TASK DIRECTIONS:
The data below holds a line containing "let path := cache_path dir2 (blake3 bs) in" and a line containing "Some bs). rewrite"; please quote exactly those two lines and every line between them, and nothing else.

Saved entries

== Segment start ==

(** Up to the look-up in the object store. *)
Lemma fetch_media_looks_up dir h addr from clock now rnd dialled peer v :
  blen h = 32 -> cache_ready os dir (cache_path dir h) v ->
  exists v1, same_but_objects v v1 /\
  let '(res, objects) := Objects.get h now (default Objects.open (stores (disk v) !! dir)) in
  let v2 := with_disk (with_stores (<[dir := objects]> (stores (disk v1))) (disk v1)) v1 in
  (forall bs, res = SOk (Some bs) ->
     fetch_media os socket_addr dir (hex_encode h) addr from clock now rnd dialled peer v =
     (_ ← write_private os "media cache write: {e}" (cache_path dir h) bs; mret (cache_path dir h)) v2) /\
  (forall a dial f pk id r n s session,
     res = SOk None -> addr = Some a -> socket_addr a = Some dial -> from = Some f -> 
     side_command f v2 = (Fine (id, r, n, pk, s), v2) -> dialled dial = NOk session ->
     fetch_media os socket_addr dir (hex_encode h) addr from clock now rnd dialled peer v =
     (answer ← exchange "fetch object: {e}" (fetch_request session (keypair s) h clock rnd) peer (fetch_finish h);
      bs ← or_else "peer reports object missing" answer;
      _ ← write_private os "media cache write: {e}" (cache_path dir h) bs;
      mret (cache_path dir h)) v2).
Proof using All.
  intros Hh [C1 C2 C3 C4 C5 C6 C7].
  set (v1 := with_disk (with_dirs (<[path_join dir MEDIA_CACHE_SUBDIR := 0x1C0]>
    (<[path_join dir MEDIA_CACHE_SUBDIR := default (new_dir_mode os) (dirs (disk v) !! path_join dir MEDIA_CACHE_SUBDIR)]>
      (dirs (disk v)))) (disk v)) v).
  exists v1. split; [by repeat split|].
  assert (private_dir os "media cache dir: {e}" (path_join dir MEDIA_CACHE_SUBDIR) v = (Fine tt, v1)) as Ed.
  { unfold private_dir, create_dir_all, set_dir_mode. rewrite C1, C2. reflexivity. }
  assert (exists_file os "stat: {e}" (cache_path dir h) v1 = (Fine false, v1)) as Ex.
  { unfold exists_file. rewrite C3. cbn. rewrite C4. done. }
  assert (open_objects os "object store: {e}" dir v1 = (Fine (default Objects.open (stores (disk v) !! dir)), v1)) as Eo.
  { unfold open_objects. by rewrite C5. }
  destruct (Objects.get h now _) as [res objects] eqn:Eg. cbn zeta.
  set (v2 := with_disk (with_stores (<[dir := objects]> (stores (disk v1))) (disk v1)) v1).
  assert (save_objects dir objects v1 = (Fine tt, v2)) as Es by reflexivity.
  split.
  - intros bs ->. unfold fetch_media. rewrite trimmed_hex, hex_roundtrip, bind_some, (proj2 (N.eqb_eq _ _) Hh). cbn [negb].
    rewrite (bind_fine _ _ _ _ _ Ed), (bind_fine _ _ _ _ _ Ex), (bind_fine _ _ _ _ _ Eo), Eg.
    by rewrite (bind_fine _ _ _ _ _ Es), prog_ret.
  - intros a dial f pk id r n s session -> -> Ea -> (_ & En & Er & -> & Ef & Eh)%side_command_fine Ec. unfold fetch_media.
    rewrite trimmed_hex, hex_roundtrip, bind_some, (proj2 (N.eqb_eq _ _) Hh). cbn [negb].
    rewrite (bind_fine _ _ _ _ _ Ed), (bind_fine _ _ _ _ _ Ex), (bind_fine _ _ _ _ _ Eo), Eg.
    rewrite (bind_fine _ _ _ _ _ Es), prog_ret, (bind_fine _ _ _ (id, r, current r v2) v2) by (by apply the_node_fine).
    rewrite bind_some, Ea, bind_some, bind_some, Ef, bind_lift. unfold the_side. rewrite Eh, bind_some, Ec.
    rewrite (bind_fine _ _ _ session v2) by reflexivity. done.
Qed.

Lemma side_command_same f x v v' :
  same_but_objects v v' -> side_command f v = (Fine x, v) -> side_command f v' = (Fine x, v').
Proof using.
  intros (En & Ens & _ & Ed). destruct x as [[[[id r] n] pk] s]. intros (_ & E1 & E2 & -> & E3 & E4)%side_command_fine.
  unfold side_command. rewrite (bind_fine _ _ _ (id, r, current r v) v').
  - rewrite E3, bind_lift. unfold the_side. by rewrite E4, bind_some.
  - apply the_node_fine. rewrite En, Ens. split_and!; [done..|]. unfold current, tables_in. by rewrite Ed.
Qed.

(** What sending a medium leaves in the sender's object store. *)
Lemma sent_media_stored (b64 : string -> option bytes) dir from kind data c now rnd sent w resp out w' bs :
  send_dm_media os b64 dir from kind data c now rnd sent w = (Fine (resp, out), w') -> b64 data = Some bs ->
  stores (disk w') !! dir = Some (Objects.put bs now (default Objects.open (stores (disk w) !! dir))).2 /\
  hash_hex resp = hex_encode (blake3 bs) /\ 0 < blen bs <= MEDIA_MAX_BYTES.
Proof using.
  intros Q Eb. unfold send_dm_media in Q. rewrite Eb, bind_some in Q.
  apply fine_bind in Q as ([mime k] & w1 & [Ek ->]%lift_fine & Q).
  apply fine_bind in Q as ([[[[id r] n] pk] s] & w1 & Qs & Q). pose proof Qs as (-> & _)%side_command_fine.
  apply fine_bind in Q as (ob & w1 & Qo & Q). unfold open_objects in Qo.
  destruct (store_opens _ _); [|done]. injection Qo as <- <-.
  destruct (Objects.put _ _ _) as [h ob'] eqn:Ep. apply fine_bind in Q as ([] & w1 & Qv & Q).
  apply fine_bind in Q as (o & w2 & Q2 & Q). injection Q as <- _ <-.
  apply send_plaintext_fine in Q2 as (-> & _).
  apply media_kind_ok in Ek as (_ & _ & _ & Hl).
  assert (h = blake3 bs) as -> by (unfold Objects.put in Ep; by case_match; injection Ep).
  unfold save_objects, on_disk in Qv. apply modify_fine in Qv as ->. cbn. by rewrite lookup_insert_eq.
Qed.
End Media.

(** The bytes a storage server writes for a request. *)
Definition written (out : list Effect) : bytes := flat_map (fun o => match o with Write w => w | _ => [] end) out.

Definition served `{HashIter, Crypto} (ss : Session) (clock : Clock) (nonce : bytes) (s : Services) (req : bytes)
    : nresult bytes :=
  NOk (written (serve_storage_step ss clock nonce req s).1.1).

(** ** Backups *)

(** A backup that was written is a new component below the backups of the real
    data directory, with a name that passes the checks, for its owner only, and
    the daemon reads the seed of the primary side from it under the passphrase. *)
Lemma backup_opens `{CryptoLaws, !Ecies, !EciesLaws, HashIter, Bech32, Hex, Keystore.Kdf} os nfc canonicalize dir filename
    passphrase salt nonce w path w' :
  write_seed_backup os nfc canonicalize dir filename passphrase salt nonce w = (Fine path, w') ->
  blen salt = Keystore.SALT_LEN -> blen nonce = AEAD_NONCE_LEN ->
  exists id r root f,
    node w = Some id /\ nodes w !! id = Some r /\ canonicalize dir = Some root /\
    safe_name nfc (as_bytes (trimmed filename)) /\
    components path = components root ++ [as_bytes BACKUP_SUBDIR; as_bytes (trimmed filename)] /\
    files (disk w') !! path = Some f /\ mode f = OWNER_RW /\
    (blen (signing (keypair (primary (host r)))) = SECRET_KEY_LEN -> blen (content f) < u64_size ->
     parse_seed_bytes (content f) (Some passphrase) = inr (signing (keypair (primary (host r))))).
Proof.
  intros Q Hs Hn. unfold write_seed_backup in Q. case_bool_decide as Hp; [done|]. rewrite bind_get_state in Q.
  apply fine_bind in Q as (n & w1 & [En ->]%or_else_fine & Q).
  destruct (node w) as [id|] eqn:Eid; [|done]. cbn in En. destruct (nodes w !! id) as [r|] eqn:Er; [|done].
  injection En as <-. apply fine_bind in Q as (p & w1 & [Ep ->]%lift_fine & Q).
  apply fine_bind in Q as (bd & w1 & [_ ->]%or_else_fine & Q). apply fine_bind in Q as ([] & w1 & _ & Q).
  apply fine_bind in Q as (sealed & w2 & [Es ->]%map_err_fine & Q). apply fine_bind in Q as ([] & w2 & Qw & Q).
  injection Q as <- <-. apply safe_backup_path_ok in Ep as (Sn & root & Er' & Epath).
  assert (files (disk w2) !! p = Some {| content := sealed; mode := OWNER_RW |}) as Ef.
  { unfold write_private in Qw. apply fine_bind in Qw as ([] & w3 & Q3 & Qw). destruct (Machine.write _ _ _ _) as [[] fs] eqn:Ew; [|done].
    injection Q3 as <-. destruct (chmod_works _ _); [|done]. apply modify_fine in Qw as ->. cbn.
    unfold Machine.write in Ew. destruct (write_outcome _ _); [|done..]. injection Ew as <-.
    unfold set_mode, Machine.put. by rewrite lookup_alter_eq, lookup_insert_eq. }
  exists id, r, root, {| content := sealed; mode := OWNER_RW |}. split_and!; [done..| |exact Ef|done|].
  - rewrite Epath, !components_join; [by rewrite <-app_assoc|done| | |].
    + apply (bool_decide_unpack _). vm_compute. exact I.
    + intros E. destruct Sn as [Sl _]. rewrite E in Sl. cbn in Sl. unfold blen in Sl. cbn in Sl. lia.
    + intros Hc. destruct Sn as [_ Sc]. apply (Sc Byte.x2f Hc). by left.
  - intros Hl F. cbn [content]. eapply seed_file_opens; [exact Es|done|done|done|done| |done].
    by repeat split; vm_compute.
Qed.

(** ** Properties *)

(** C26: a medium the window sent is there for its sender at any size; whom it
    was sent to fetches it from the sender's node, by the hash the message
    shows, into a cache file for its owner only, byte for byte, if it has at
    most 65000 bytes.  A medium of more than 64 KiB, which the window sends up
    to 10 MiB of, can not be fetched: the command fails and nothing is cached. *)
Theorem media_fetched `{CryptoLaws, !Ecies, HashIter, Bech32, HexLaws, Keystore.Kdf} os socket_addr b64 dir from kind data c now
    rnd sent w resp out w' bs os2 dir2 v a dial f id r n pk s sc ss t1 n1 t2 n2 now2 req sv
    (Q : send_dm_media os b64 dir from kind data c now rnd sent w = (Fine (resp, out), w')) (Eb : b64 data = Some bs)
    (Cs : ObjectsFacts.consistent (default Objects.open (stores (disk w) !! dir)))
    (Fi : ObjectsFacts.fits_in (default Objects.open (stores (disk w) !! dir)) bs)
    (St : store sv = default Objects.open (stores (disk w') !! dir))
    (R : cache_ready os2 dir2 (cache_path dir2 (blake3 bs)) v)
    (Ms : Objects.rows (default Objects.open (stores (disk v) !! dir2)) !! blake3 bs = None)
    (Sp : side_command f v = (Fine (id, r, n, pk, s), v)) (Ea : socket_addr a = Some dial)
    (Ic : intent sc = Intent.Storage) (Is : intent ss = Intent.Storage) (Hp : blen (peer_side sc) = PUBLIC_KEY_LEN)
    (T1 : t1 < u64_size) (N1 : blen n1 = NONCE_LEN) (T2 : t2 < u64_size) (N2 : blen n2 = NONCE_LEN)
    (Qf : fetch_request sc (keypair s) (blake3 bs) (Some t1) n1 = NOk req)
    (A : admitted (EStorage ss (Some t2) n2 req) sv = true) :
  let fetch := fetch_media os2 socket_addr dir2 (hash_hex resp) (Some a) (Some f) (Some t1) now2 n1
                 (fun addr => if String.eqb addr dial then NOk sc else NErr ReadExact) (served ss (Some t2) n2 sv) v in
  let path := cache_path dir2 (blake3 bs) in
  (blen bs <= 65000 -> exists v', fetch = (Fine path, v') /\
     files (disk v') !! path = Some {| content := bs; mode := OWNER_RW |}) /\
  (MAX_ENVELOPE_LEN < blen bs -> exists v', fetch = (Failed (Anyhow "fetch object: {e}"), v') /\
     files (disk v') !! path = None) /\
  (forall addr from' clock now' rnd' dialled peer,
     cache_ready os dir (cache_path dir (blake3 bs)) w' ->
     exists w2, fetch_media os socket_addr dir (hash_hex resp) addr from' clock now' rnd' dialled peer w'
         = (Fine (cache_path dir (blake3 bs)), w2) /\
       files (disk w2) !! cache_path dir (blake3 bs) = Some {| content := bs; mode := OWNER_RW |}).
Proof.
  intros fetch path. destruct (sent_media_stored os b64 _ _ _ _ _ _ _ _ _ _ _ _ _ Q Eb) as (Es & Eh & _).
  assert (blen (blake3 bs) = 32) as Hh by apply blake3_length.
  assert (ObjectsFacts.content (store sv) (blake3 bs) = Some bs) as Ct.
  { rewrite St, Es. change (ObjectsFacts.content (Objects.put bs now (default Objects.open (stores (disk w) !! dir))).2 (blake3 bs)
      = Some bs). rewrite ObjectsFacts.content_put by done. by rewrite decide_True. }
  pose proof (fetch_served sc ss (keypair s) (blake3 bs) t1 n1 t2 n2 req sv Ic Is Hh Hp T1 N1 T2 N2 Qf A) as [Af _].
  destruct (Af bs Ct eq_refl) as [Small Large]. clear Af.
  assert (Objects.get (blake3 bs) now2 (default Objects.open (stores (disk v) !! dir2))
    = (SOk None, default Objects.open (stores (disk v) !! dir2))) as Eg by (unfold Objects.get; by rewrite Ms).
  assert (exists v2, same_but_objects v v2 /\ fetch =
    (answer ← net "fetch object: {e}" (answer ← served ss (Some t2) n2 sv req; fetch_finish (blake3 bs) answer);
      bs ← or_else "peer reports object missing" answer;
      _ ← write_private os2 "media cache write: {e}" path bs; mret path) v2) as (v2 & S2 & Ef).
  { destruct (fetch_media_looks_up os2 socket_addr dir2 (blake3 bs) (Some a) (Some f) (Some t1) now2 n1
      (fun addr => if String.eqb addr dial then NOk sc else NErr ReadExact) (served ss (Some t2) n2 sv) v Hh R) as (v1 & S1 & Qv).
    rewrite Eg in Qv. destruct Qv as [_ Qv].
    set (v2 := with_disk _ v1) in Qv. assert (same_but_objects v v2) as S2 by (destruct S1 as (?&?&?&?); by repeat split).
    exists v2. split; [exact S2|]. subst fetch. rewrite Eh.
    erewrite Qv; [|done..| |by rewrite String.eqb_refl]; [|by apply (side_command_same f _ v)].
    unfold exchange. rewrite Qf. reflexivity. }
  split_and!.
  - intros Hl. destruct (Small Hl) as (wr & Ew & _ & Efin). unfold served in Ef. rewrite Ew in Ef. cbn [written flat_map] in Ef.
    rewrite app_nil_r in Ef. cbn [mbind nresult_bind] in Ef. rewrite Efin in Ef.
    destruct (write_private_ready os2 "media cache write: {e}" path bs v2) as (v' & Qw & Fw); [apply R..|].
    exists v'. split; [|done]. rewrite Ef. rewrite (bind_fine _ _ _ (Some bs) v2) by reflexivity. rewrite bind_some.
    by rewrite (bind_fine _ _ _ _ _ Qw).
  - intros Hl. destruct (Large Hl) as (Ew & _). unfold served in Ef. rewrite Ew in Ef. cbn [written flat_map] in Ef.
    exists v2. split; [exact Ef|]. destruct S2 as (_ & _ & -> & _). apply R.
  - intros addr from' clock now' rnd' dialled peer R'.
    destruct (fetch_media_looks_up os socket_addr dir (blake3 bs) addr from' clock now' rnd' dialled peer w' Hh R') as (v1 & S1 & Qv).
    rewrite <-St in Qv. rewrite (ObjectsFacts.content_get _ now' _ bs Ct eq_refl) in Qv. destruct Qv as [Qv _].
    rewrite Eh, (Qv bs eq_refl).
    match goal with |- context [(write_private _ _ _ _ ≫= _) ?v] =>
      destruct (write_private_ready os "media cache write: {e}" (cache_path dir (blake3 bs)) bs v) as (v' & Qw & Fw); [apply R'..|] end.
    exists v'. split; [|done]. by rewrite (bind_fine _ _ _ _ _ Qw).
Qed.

== Segment end ==

THE COMPLETED TASK:
  let path := cache_path dir2 (blake3 bs) in
  (blen bs <= 65000 -> exists v', fetch = (Fine path, v') /\
     files (disk v') !! path = Some {| content := bs; mode := OWNER_RW |}) /\
  (MAX_ENVELOPE_LEN < blen bs -> exists v', fetch = (Failed (Anyhow "fetch object: {e}"), v') /\
     files (disk v') !! path = None) /\
  (forall addr from' clock now' rnd' dialled peer,
     cache_ready os dir (cache_path dir (blake3 bs)) w' ->
     exists w2, fetch_media os socket_addr dir (hash_hex resp) addr from' clock now' rnd' dialled peer w'
         = (Fine (cache_path dir (blake3 bs)), w2) /\
       files (disk w2) !! cache_path dir (blake3 bs) = Some {| content := bs; mode := OWNER_RW |}).
Proof.
  intros fetch path. destruct (sent_media_stored os b64 _ _ _ _ _ _ _ _ _ _ _ _ _ Q Eb) as (Es & Eh & _).
  assert (blen (blake3 bs) = 32) as Hh by apply blake3_length.
  assert (ObjectsFacts.content (store sv) (blake3 bs) = Some bs) as Ct.
  { rewrite St, Es. change (ObjectsFacts.content (Objects.put bs now (default Objects.open (stores (disk w) !! dir))).2 (blake3 bs)
      = Some bs). rewrite ObjectsFacts.content_put by done. by rewrite decide_True. }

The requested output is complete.